- **What you should do**
The lines wanted are those in the data below that include "string".

BEGIN Provided records

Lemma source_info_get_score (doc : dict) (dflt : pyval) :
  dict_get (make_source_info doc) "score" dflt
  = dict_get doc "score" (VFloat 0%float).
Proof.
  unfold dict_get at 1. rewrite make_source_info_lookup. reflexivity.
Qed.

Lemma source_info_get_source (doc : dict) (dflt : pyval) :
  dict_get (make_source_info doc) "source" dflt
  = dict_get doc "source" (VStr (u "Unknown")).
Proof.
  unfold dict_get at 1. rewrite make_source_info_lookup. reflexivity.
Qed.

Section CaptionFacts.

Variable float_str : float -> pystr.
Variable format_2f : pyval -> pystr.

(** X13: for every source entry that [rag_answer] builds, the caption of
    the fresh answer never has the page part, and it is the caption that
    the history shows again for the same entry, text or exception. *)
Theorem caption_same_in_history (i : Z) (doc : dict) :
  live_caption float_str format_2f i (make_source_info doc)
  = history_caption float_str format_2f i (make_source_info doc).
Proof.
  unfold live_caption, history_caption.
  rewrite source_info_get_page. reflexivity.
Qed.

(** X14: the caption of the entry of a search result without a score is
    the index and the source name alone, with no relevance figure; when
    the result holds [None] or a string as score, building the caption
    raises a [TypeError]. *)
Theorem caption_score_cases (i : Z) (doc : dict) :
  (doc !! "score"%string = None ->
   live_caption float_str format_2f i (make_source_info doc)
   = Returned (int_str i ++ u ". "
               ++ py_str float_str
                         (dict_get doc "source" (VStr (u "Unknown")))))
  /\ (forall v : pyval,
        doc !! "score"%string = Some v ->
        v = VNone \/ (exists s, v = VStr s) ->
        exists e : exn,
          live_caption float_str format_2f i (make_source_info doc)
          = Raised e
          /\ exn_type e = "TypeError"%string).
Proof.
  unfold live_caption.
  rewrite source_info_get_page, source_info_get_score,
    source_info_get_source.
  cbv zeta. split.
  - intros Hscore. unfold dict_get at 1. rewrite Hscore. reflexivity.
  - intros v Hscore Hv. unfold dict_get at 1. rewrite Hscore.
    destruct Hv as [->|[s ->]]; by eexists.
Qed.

END Provided records

- **Solution to this task**
    the result holds [None] or a string as score, building the caption
  (doc !! "score"%string = None ->
        doc !! "score"%string = Some v ->
          /\ exn_type e = "TypeError"%string).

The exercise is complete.